Am vergangenen Freitag verstarb der früheren US-Präsident George H. W. Bush im Alter von 94 Jahren. Er hinterlässt ein verwundetes Land.
Frage des Zeitpunktes
Die Überschrift dieses Artikels passt nicht zum Alter des Verstorbenen. Da George H. W. Bush 94 Jahre alt wurde, lässt sich nur schwer von „zu früh gestorben“ reden. Überhaupt ist es eigentlich unsinnig, im Zusammenhang mit dem Tod von zu früh zu sprechen. Das suggeriert nämlich, es gäbe einen richtigen Zeitpunkt. Und auch ein zu spät sterben. Meistens verhält es sich so, dass der Tod immer ungelegen kommt.
Für einige von uns kommt er überraschend, andere blicken ihm längere ins Auge und haben noch Gelegenheit, ihren Nachlass zu regeln. Im Zusammenhang mit dem Tod ist Abschied nehmen und ein wichtiger Aspekt. So wohl für die Angehörigen als denjenigen, der uns verlässt.
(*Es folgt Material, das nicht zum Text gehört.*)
(** * check_elasticsearch_shards: a shallow embedding and its properties

    The Nagios plugin [check_elasticsearch_shards.py] fetches the index
    catalog of an Elasticsearch cluster, parses it into rows, and reports
    the indices whose primary shards are too few or too big.

    The embedding follows the script function by function, with the
    meaning Python 3 gives it.  Python [str] values are [string]s (exact
    for ASCII text), Python [int]s are [Z], Python [float]s are the binary64
    numbers of [PrimFloat].  A computation that may print, call [sys.exit]
    or raise is a value of the monad [M] below. *)

From Stdlib Require Import Bool List ZArith Lia Ascii String Floats.
Import ListNotations.

Set Warnings "-inexact-float".

Local Open Scope string_scope.
Local Open Scope Z_scope.

(** ** Characters *)

Definition code (c : ascii) : N := N_of_ascii c.

(** [str.isspace] on ASCII: TAB, LF, VT, FF, CR, the four separators
    FS, GS, RS, US, and the space.  This is the set [str.split()] splits
    on. *)
Definition isspace (c : ascii) : bool :=
  ((9 <=? code c) && (code c <=? 13) || (28 <=? code c) && (code c <=? 32))%N.

(** The C-locale white space that [int()] and [float()] strip. *)
Definition isspace_c (c : ascii) : bool :=
  ((9 <=? code c) && (code c <=? 13) || (code c =? 32))%N.

Definition isdigit (c : ascii) : bool :=
  ((48 <=? code c) && (code c <=? 57))%N.

Definition digit_value (c : ascii) : Z := Z.of_N (code c) - 48.

(** ASCII lower-casing, as used for the case-insensitive [inf]/[nan]. *)
Definition lower (c : ascii) : ascii :=
  if ((65 <=? code c) && (code c <=? 90))%N then ascii_of_N (code c + 32) else c.

(** ** The [str] methods the script calls *)

Module Str.

Fixpoint all (p : ascii -> bool) (s : string) : bool :=
  match s with
  | EmptyString => true
  | String c s' => p c && all p s'
  end.

Definition is_empty (s : string) : bool :=
  match s with EmptyString => true | String _ _ => false end.

(** [s.endswith(suffix)]: some tail of [s] is [suffix]. *)
Fixpoint endswith (s suffix : string) : bool :=
  if String.eqb s suffix then true
  else match s with
       | EmptyString => false
       | String _ s' => endswith s' suffix
       end.

(** [sub in s]: [sub] is a prefix of some tail of [s]. *)
Fixpoint contains (sub s : string) : bool :=
  if String.prefix sub s then true
  else match s with
       | EmptyString => false
       | String _ s' => contains sub s'
       end.

(** [s.replace(old, new)]: every occurrence of [old], found scanning from
    the left without overlap, becomes [new].  [skip] counts the characters
    of a match that are still to be dropped. *)
Fixpoint replace_from (old new : string) (skip : nat) (s : string) : string :=
  match s with
  | EmptyString => if is_empty old then new else EmptyString
  | String c s' =>
      match skip with
      | S k => replace_from old new k s'
      | O =>
          if String.prefix old s
          then new ++ (if is_empty old
                       then String c (replace_from old new O s')
                       else replace_from old new (Nat.pred (String.length old)) s')
          else String c (replace_from old new O s')
      end
  end.

Definition replace (s old new : string) : string := replace_from old new O s.

(** [s.split(sep)] for a one-character separator: the pieces between the
    separators, empty pieces included; never the empty list. *)
Fixpoint split_on (sep : ascii) (s : string) : list string :=
  match s with
  | EmptyString => [EmptyString]
  | String c s' =>
      if Ascii.eqb c sep then EmptyString :: split_on sep s'
      else match split_on sep s' with
           | w :: ws => String c w :: ws
           | [] => [String c EmptyString]
           end
  end.

(** [s.split()]: the maximal runs of non-space characters.  [word] is the
    run read so far. *)
Fixpoint split_from (word : string) (s : string) : list string :=
  match s with
  | EmptyString => if is_empty word then [] else [word]
  | String c s' =>
      if isspace c
      then (if is_empty word then split_from EmptyString s'
            else word :: split_from EmptyString s')
      else split_from (word ++ String c EmptyString) s'
  end.

Definition split (s : string) : list string := split_from EmptyString s.

(** [sep.join(l)]. *)
Definition join (sep : string) (l : list string) : string := String.concat sep l.

Fixpoint lstrip (p : ascii -> bool) (s : string) : string :=
  match s with
  | EmptyString => EmptyString
  | String c s' => if p c then lstrip p s' else s
  end.

Fixpoint rstrip (p : ascii -> bool) (s : string) : string :=
  match s with
  | EmptyString => EmptyString
  | String c s' =>
      match rstrip p s' with
      | EmptyString => if p c then EmptyString else String c EmptyString
      | r => String c r
      end
  end.

Definition strip (p : ascii -> bool) (s : string) : string := rstrip p (lstrip p s).

Fixpoint map (f : ascii -> ascii) (s : string) : string :=
  match s with
  | EmptyString => EmptyString
  | String c s' => String (f c) (map f s')
  end.

End Str.

(** ** [int()] and [float()] on strings *)

Module Builtins.

Definition is_underscore (c : ascii) : bool := Ascii.eqb c "_".

(** An underscore may only stand between two digits. [prev] is the
    character before the one examined. *)
Fixpoint underscores_from (prev : ascii) (s : string) : bool :=
  match s with
  | EmptyString => negb (is_underscore prev)
  | String c s' =>
      (if is_underscore c then isdigit prev
       else if is_underscore prev then isdigit c else true)
      && underscores_from c s'
  end.

Definition underscores_ok (s : string) : bool := underscores_from Ascii.zero s.

Fixpoint remove_underscores (s : string) : string :=
  match s with
  | EmptyString => EmptyString
  | String c s' =>
      if is_underscore c then remove_underscores s'
      else String c (remove_underscores s')
  end.

(** The value of a run of decimal digits, most significant first. *)
Fixpoint digits_from (acc : Z) (s : string) : Z :=
  match s with
  | EmptyString => acc
  | String c s' => digits_from (10 * acc + digit_value c) s'
  end.

Definition digits_to_Z (s : string) : Z := digits_from 0 s.

(** An optional sign: is it a minus, and what follows it. *)
Definition split_sign (s : string) : bool * string :=
  match s with
  | String "+" r => (false, r)
  | String "-" r => (true, r)
  | _ => (false, s)
  end.

(** The leading digits of [s] and what is left. *)
Fixpoint span_digits (s : string) : string * string :=
  match s with
  | EmptyString => (EmptyString, EmptyString)
  | String c s' =>
      if isdigit c
      then let (d, r) := span_digits s' in (String c d, r)
      else (EmptyString, s)
  end.

(** [int(s)]: white space, an optional sign, then digits that may be
    grouped by single underscores; [None] stands for [ValueError]. *)
Definition py_int (s : string) : option Z :=
  let (neg, body) := split_sign (Str.strip isspace_c s) in
  if negb (Str.is_empty body)
     && Str.all (fun c => isdigit c || is_underscore c) body
     && underscores_ok body
  then let n := digits_to_Z (remove_underscores body) in
       Some (if neg then - n else n)
  else None.

(** [float(n)] for an [int]: the nearest binary64 number, ties to even;
    [None] stands for [OverflowError]. *)
Definition float_of_int (n : Z) : option float :=
  match binary_normalize prec emax n 0 false with
  | S754_infinity _ => None
  | x => Some (SF2Prim x)
  end.

(** The binary64 number nearest to [m * 10 ^ e], ties to even, for
    [0 <= m]. *)
Definition round_decimal (m e : Z) : float :=
  match m with
  | Zpos p =>
      if 0 <=? e
      then SF2Prim (binary_normalize prec emax (m * 10 ^ e) 0 false)
      else match 10 ^ (- e) with
           | Zpos d => SF2Prim (SFdiv prec emax (S754_finite false p 0)
                                                (S754_finite false d 0))
           | _ => nan
           end
  | _ => PrimFloat.zero
  end.

(** A decimal literal without sign: digits with an optional point and an
    optional exponent, at least one digit before the exponent.  The
    result is the pair [(m, e)] of the number [m * 10 ^ e]. *)
Definition parse_decimal (body : string) : option (Z * Z) :=
  let (ip, r1) := span_digits body in
  let (fp, r2) := match r1 with
                  | String "." r => span_digits r
                  | _ => (EmptyString, r1)
                  end in
  if Str.is_empty ip && Str.is_empty fp then None
  else
    let m := digits_to_Z (ip ++ fp) in
    let e := - Z.of_nat (String.length fp) in
    match r2 with
    | EmptyString => Some (m, e)
    | String c r3 =>
        if Ascii.eqb (lower c) "e"
        then let (eneg, ed) := split_sign r3 in
             if negb (Str.is_empty ed) && Str.all isdigit ed
             then let x := digits_to_Z ed in
                  Some (m, e + (if eneg then - x else x))
             else None
        else None
    end.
Man kann über Schmerzen reden, nachlassendem Lebenswillen oder Gewaltsamkeit, mit der Menschen aus unsere Mitte gerissen werden. Hat man ein Alter von 94 erreicht wie George H. W. Bush, so steht einem auch zu, einfach nur loslassen zu dürfen. Loslassen nach einem langen, erfüllten Leben. Vor allem dann, wenn der Partie, mit dem man 73 Jahre verheiratet war, Monate zu vor verstarb.
Nachruf auf George H. W. Bush
Die Süddeutsche Zeitung schrieb über George H. W. Bush, er sei der letzte letzte Patrizier im Weißen Haus gewesen. Ich glaube, das trifft es ganz gut. Auch der Nachruf in der heutigen Ausgabe der SZ ist durchaus lesenswert. Schmerzlich bewusst wurde mir, wie viel George H. W. Bush vom amtierenden US-Präsidenten unterscheidet. Wahre Größe kann man nicht mit Geld kaufen. Das Bush kein Engel war und politisch überwiegend einen mir nicht sympathischen Kurs gefahren ist — geschenkt.
Kommen wir aber zurück auf „zu früh“. Ebenfalls gestorben an diesem Wochenende die deutsche Radio- und Fernsehmoderatorin Stefanie Tücking — im Alter von 56 Jahren. Es heisst, sie sei „völlig überraschend“ gestorben. Auch über diese Formulierung kann man nachdenken. Zur Zeit ist die Todesursache noch unklar. Genau das ist dann aber losgelöst von anderen Fragen der entschiedene Punkt. Die Hinterbliebenen, die Trauernden — sie möchten Gewissheit haben. Einfach so sterben kollidiert mit unseren Vorstellungen.
Je älter man selber wird, desto stärker sorgen Meldungen, jemand sei überraschend gestorben, für Angst. Angst, dass es einen selber überraschend treffen kann. Man hat doch noch so viel vor, fühlt sich jung.
Der Tod macht alle Menschen gleich. Der Zeitpunkt jedoch macht den erheblichen Unterschied, wie sich bei George H. W. Bush und Stefanie Tücking zeigt.